The Commissioner contends that the ALJ sufficiently accommodated Claimant's limitation in concentration, persistence or pace by limiting Claimant to performing simple, routine work. Commissioner's Brief [ECF 27], at 3-4. The Commissioner argues that the ALJ relied upon the opinion of the state agency psychiatrist Dr. Henson who opined that Claimant suffered from mild limitation in concentration, persistence or pace yet retained the RFC to perform simple, routine work. (R. 34, 556). The ALJ, however, determined that Claimant's impairment in concentration, persistence or pace was moderate (not mild), a greater limitation than what Dr. Henson had opined. (R. 27). While a restriction to perform simple, routine work was supported in this record to accommodate a mild limitation in concentration, persistence or pace for Claimant, the ALJ concluded that Claimant had moderate limitation in concentration, persistence or pace. Therefore, the Commissioner cannot rely upon Dr. Henson's opinion that restricting Claimant to performing simple, routine work will accommodate her mild limitation in concentration, persistence or pace and argue that the ALJ accommodated Claimant's moderate limitation by restricting Claimant to work that accommodates a less serious limitation.

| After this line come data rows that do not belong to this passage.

(** An instance: the generator is built from ['#3459c7'] with the default
    parameters while [rand] returns 0.5, and [rand] continues with any
    sequence [r] whatever.  [getDistributedPalette({length: 26,
    includeBaseColor: true})] takes 5 dark and 6 light colors and asks the
    middle band, 14 colors one of which is the base color, for 14: it does
    not return. *)
Lemma distributed_palette_starved_example (r : nat -> number) (fuel : nat)
      (result : ColorPalette) (k' : nat) :
  let rand := fun k : nat => if (k <? 10)%nat then 1 # 2 else r k in
  let run := ColorPaletteGenerator.constructor rand
               (mkParams None None (Some "#3459c7"%string) None) 0%nat in
  ColorPaletteGenerator.getDistributedPalette (HS := insertionSort)
    rand fuel (fst run) (mkOptions 26 true true true 0 100 0 100) (snd run)
  <> Done result k'.
Proof.
  intros rand run.
  apply getDistributedPalette_starved.
  - reflexivity.
  - vm_compute. reflexivity.
  - vm_compute. repeat constructor.
Qed.


(** * Further properties *)

(** ** Hexadecimal codes and channels *)

Lemma hex_digit_value_bound (c : ascii) (d : Z) :
  hex_digit_value c = Some d -> (0 <= d <= 15)%Z.
Proof.
  unfold hex_digit_value.
  destruct ((48 <=? nat_of_ascii c) && (nat_of_ascii c <=? 57))%nat eqn:A.
  - apply andb_true_iff in A. destruct A as [A1 A2].
    apply Nat.leb_le in A1, A2. intros E; inversion E; lia.
  - destruct ((97 <=? nat_of_ascii c) && (nat_of_ascii c <=? 102))%nat eqn:B.
    + apply andb_true_iff in B. destruct B as [B1 B2].
      apply Nat.leb_le in B1, B2. intros E; inversion E; lia.
    + destruct ((65 <=? nat_of_ascii c) && (nat_of_ascii c <=? 70))%nat eqn:C;
        [|discriminate].
      apply andb_true_iff in C. destruct C as [C1 C2].
      apply Nat.leb_le in C1, C2. intros E; inversion E; lia.
Qed.

(** Whatever two characters [parseInt] is given, it reads a byte. *)
Lemma parseInt16_two_bound (a b : ascii) :
  (0 <= parseInt16_from 0 (String a (String b EmptyString)) <= 255)%Z.
Proof.
  cbn [parseInt16_from]. destruct (hex_digit_value a) as [x|] eqn:A; [|lia].
  apply hex_digit_value_bound in A.
  destruct (hex_digit_value b) as [y|] eqn:B; [|lia].
  apply hex_digit_value_bound in B. lia.
Qed.

Lemma six_hex_groups_inv (s g1 g2 g3 : string) :
  ColorModel.six_hex_groups s = Some (g1, g2, g3) ->
  exists a b c d e f,
    g1 = String a (String b EmptyString)
    /\ g2 = String c (String d EmptyString)
    /\ g3 = String e (String f EmptyString).
Proof.
  unfold ColorModel.six_hex_groups.
  destruct (Nat.eqb_spec (String.length s) 6) as [L|L]; [|discriminate].
  destruct s as [|a [|b [|c [|d [|e [|f [|x s]]]]]]]; try discriminate L.
  destruct (string_forallb _ _); [|discriminate].
  simpl. intros E; inversion E; subst. now exists a, b, c, d, e, f.
Qed.

Lemma hexToRgb_bytes (hexCode : string) :
  exists r g b : Z,
    ColorModel.hexToRgb hexCode = mkRGB (Js.of_Z r) (Js.of_Z g) (Js.of_Z b)
    /\ (0 <= r <= 255)%Z /\ (0 <= g <= 255)%Z /\ (0 <= b <= 255)%Z.
Proof.
  unfold ColorModel.hexToRgb.
  destruct (ColorModel.hex_pattern_exec hexCode) as [[[g1 g2] g3]|] eqn:E.
  - assert (exists s, ColorModel.six_hex_groups s = Some (g1, g2, g3)) as [s Hs].
    { unfold ColorModel.hex_pattern_exec in E.
      destruct hexCode as [|c rest]; [now exists EmptyString|].
      destruct c as [[] [] [] [] [] [] [] []]; eauto. }
    destruct (six_hex_groups_inv _ _ _ _ Hs)
      as (a & b & c & d & e & f & -> & -> & ->).
    unfold parseInt16.
    exists (parseInt16_from 0 (String a (String b EmptyString))),
           (parseInt16_from 0 (String c (String d EmptyString))),
           (parseInt16_from 0 (String e (String f EmptyString))).
    split; [reflexivity|].
    split; [|split]; apply parseInt16_two_bound.
  - exists 0%Z, 0%Z, 0%Z. split; [reflexivity|lia].
Qed.

(** X1. Whatever the string, [hexToRgb] returns three integer channels
    from 0 to 255. *)
Theorem hexToRgb_channels_are_bytes (hexCode : string) :
  let c := ColorModel.hexToRgb hexCode in
  byteChannels c
  /\ whole (rgb_r c) /\ whole (rgb_g c) /\ whole (rgb_b c).
Proof.
  destruct (hexToRgb_bytes hexCode) as (r & g & b & E & Hr & Hg & Hb).
  cbv zeta. rewrite E. cbn [rgb_r rgb_g rgb_b].
  unfold byteChannels, in_range, whole, Js.of_Z. cbn [rgb_r rgb_g rgb_b].
  change 0%Q with (inject_Z 0). change 255%Q with (inject_Z 255).
  rewrite <- !Zle_Qle.
  repeat split; try lia; eexists; reflexivity.
Qed.

(** *** Writing a code and reading it back *)

Lemma roundZ_of_Z (n : Z) : Js.roundZ (Js.of_Z n) = n.
Proof.
  unfold Js.roundZ, Js.of_Z.
  apply Z.le_antisymm.
  - apply Z.lt_succ_r. rewrite Zlt_Qlt.
    apply Qle_lt_trans with (inject_Z n + (1 # 2))%Q; [apply Qfloor_le|].
    unfold Z.succ. rewrite inject_Z_plus.
    change (inject_Z 1) with 1%Q. lra.
  - rewrite <- (Qfloor_Z n) at 1. apply Qfloor_resp_le. lra.
Qed.

Lemma toHex_roundZ (x : number) :
  ColorModel.toHex x = ColorModel.toHex (Js.of_Z (Js.roundZ x)).
Proof. unfold ColorModel.toHex. now rewrite roundZ_of_Z. Qed.

Lemma toHex_table :
  forallb toHex_reads_back (map Z.of_nat (seq 0 256)) = true.
Proof. vm_compute. reflexivity. Qed.

(** A channel that rounds to a byte is written as two hexadecimal digits,
    which read back as that byte. *)
Lemma toHex_byte (x : number) :
  rounds_to_byte x ->
  exists hi lo,
    ColorModel.toHex x = String hi (String lo EmptyString)
    /\ is_hex_digit hi = true /\ is_hex_digit lo = true
    /\ parseInt16 (String hi (String lo EmptyString)) = Js.round x.
Proof.
  intros H. rewrite toHex_roundZ.
  pose proof toHex_table as T. rewrite forallb_forall in T.
  specialize (T (Js.roundZ x)).
  assert (In (Js.roundZ x) (map Z.of_nat (seq 0 256))) as I.
  { apply in_map_iff. exists (Z.to_nat (Js.roundZ x)).
    unfold rounds_to_byte in H.
    split; [lia|]. apply in_seq. lia. }
  specialize (T I). unfold toHex_reads_back in T.
  destruct (ColorModel.toHex (Js.of_Z (Js.roundZ x))) as [|hi [|lo [|? ?]]];
    try discriminate T.
  apply andb_true_iff in T. destruct T as [T T3].
  apply andb_true_iff in T. destruct T as [T1 T2].
  apply Z.eqb_eq in T3.
  exists hi, lo. split; [reflexivity|]. split; [exact T1|]. split; [exact T2|].
  unfold parseInt16, Js.round. now rewrite T3.
Qed.

Lemma hex_round_trip (c : RGBColor) :
  rounds_to_byte (rgb_r c) -> rounds_to_byte (rgb_g c) ->
  rounds_to_byte (rgb_b c) ->
  HexPattern (ColorModel.rgbToHex c)
  /\ ColorModel.hexToRgb (ColorModel.rgbToHex c) = roundedChannels c.
Proof.
  intros Hr Hg Hb.
  destruct (toHex_byte _ Hr) as (r1 & r2 & Er & R1 & R2 & Pr).
  destruct (toHex_byte _ Hg) as (g1 & g2 & Eg & G1 & G2 & Pg).
  destruct (toHex_byte _ Hb) as (b1 & b2 & Eb & B1 & B2 & Pb).
  unfold ColorModel.rgbToHex. rewrite Er, Eg, Eb. simpl append.
  assert (Forall (fun x => In x hex_alphabet) [r1; r2; g1; g2; b1; b2]) as F.
  { repeat (apply Forall_cons; [now apply is_hex_digit_alphabet|]).
    apply Forall_nil. }
  split.
  - right. eexists. split; [reflexivity|]. split; [reflexivity|exact F].
  - unfold ColorModel.hexToRgb. rewrite hex_pattern_exec_sharp.
    unfold ColorModel.six_hex_groups.
    assert (string_forallb is_hex_digit
              (String r1 (String r2 (String g1 (String g2
                 (String b1 (String b2 EmptyString)))))) = true) as S.
    { simpl. now rewrite R1, R2, G1, G2, B1, B2. }
    rewrite S. simpl Nat.eqb. simpl andb. cbv iota. simpl substring.
    unfold roundedChannels. now rewrite Pr, Pg, Pb.
Qed.

(** X2. When every channel rounds to an integer from 0 to 255, [rgbToHex]
    writes a code that matches the pattern of [hexToRgb], and reading the
    code back gives the rounded channels: on integer channels from 0 to
    255, [hexToRgb] undoes [rgbToHex]. *)
Theorem hexToRgb_undoes_rgbToHex (c : RGBColor) :
  rounds_to_byte (rgb_r c) -> rounds_to_byte (rgb_g c) ->
  rounds_to_byte (rgb_b c) ->
  HexPattern (ColorModel.rgbToHex c)
  /\ ColorModel.hexToRgb (ColorModel.rgbToHex c) = roundedChannels c
  /\ (whole (rgb_r c) -> whole (rgb_g c) -> whole (rgb_b c) ->
      ColorModel.hexToRgb (ColorModel.rgbToHex c) = c).
Proof.
  intros Hr Hg Hb. destruct (hex_round_trip c Hr Hg Hb) as [P E].
  split; [exact P|]. split; [exact E|].
  intros [r Wr] [g Wg] [b Wb]. rewrite E.
  destruct c as [cr cg cb]. unfold roundedChannels, Js.round.
  cbn [rgb_r rgb_g rgb_b] in *. subst. now rewrite !roundZ_of_Z.
Qed.

Lemma hexToRgb_undoes_rgbToHex_witness :
  ColorModel.hexToRgb (ColorModel.rgbToHex (mkRGB 52 (891 # 10) 199))
  = roundedChannels (mkRGB 52 (891 # 10) 199).
Proof.
  apply (hexToRgb_undoes_rgbToHex (mkRGB 52 (891 # 10) 199));
    vm_compute; split; discriminate.
Defined.

(** *** Reading a code and writing it back *)

Lemma toHex_byte_value (a b : ascii) :
  In a hex_alphabet -> In b hex_alphabet ->
  ColorModel.toHex (byte_value a b)
  = String (to_lower a) (String (to_lower b) EmptyString).
Proof.
  intros Ha Hb. simpl in Ha, Hb.
  repeat (destruct Ha as [<-|Ha]; [|]); try contradiction;
    repeat (destruct Hb as [<-|Hb]; [|]); try contradiction;
    vm_compute; reflexivity.
Qed.

(** X3. Reading a code of six hexadecimal digits, with or without the
    leading [#], and writing it back gives the code in its normal form:
    a [#] followed by the same digits in lower case. *)
Theorem rgbToHex_normalises_the_code (s : string) :
  SixHexDigits s ->
  ColorModel.rgbToHex (ColorModel.hexToRgb s) = String "#" (lowercase s)
  /\ ColorModel.rgbToHex (ColorModel.hexToRgb (String "#" s))
     = String "#" (lowercase s).
Proof.
  intros H.
  assert (ColorModel.hexToRgb (String "#" s) = ColorModel.hexToRgb s) as E.
  { unfold ColorModel.hexToRgb.
    now rewrite hex_pattern_exec_sharp, hex_pattern_exec_plain. }
  rewrite E. clear E.
  assert (ColorModel.rgbToHex (ColorModel.hexToRgb s) = String "#" (lowercase s))
    as R; [|now split].
  destruct (SixHexDigits_inv s H) as (a & b & c & d & e & f & -> & F).
  rewrite (hexToRgb_digits _ _ _ _ _ _ F).
  repeat match goal with
         | H : Forall _ (_ :: _) |- _ => inversion H; clear H; subst
         end.
  unfold ColorModel.rgbToHex; cbn [rgb_r rgb_g rgb_b].
  rewrite !toHex_byte_value by assumption.
  reflexivity.
Qed.

Lemma rgbToHex_normalises_the_code_witness :
  ColorModel.rgbToHex (ColorModel.hexToRgb "3459C7") = "#3459c7"%string.
Proof.
  apply (rgbToHex_normalises_the_code "3459C7").
  split; [reflexivity|].
  repeat (apply Forall_cons; [apply is_hex_digit_alphabet; reflexivity|]).
  apply Forall_nil.
Defined.

(** *** Channels that do not fit two digits *)

Lemma string_length_append (a b : string) :
  String.length (a ++ b) = (String.length a + String.length b)%nat.
Proof. induction a as [|c a IH]; simpl; [reflexivity|now rewrite IH]. Qed.

Lemma string_forallb_append (p : ascii -> bool) (a b : string) :
  string_forallb p (a ++ b) = string_forallb p a && string_forallb p b.
Proof.
  induction a as [|c a IH]; simpl; [reflexivity|].
  now rewrite IH, andb_assoc.
Qed.

Lemma hex_digits_length (fuel : nat) (n : Z) (acc : string) :
  (String.length acc <= String.length (hex_digits fuel n acc))%nat.
Proof.
  revert n acc; induction fuel as [|fuel IH]; intros n acc; simpl; [lia|].
  destruct (n / 16 =? 0)%Z; simpl; [lia|].
  specialize (IH (n / 16)%Z (String (hex_char (n mod 16)) acc)). simpl in IH. lia.
Qed.

Lemma toString16_nonempty (n : Z) : (1 <= String.length (toString16 n))%nat.
Proof.
  unfold toString16. destruct (n <? 0)%Z; simpl; [lia|].
  destruct (n / 16 =? 0)%Z; simpl; [lia|].
  pose proof (hex_digits_length (Z.to_nat (Z.log2 n)) (n / 16)
                (String (hex_char (n mod 16)) EmptyString)) as H.
  simpl in H. lia.
Qed.

Lemma toString16_three (n : Z) :
  (256 <= n)%Z -> (3 <= String.length (toString16 n))%nat.
Proof.
  intros H. unfold toString16.
  destruct (Z.ltb_spec n 0) as [N|_]; [lia|].
  assert (8 <= Z.log2 n)%Z as L.
  { change 8%Z with (Z.log2 256). now apply Z.log2_le_mono. }
  destruct (Z.to_nat (Z.log2 n)) as [|[|f]] eqn:F; try lia.
  cbn [hex_digits].
  destruct (Z.eqb_spec (n / 16) 0) as [E|_].
  { exfalso. assert (16 <= n / 16)%Z by (apply Z.div_le_lower_bound; lia). lia. }
  destruct (Z.eqb_spec (n / 16 / 16) 0) as [E|_].
  { exfalso. rewrite Z.div_div in E by lia.
    assert (1 <= n / (16 * 16))%Z by (apply Z.div_le_lower_bound; lia). lia. }
  destruct (n / 16 / 16 / 16 =? 0)%Z; [simpl; lia|].
  match goal with
  | |- (_ <= String.length (hex_digits ?f ?m ?acc))%nat =>
      pose proof (hex_digits_length f m acc) as H1
  end.
  simpl in H1. lia.
Qed.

Because the ALJ found that Claimant had a greater impairment than Dr. Henson said she had, the ALJ was obligated to explain how she accounted for such greater limitations in her RFC assessment. It is clear based on Seventh Circuit precedent that limiting an individual to simple and routine tasks does not necessarily accommodate a moderation limitation in concentration, persistence or pace without support in the record or further explanation from the ALJ. The Seventh Circuit repeatedly has recognized that limiting a claimant to simple or routine tasks does not necessarily account for or take into consideration a claimant's limitation in concentration, persistence or pace. See e.g., Stewart v. Astrue, 561 F.3d 679, 684-85 (7th Cir. 2009) (rejecting the contention that an ALJ accounted for limitations of concentration, persistence or pace by limiting a claimant "to simple, routine tasks that do not require constant interaction with coworkers or the general public"); Craft v. Astrue, 539 F.3d 668, 677-78 (7th Cir. 2008) (limiting a hypothetical given to the vocational expert to simple, unskilled work does not account for claimant's difficulty with memory, concentration or mood swings). The Court will not speculate as to whether or how the ALJ accounted for the greater limitation she found Claimant had without more explanation from the ALJ on that subject. In this respect, there is a gap in the logical bridge that the ALJ is required to build from the evidence to her conclusion.

Therefore, remand is required so that the ALJ can explain how, if at all, she accounted for Claimant's moderate limitation in concentration, persistence or pace in her assessment of Claimant's RFC. Alternatively, the ALJ should include a moderate limitation in concentration, persistence or pace in Claimant's RFC assessment and incorporate that limitation in the hypothetical questions posed to the vocational expert as the Seventh Circuit instructed in O'Connor-Spinner v. Astrue. The ALJ's analysis as it stands on this record, however, cannot be affirmed.

B. THE ALJ'S REJECTION OF CLAIMANT'S NEED FOR PORTABLE OXYGEN IS NOT SUPPORTED BY SUBSTANIAL EVIDENCE

Claimant also argues that the ALJ impermissibly concluded that Claimant did not require the use of portable oxygen to perform any work. Claimant's Brief [ECF 20], at 13-14. The Commissioner, however, contends that the ALJ reasonably was able to determine that Claimant did not have a medical need for portable oxygen based on her review of the evidence. Commissioner's Brief [ECF 27], at 6-8. The Court agrees with Claimant and concludes that the ALJ impermissibly played doctor when she rejected Claimant's use of portable oxygen and did not account for that in her RFC assessment.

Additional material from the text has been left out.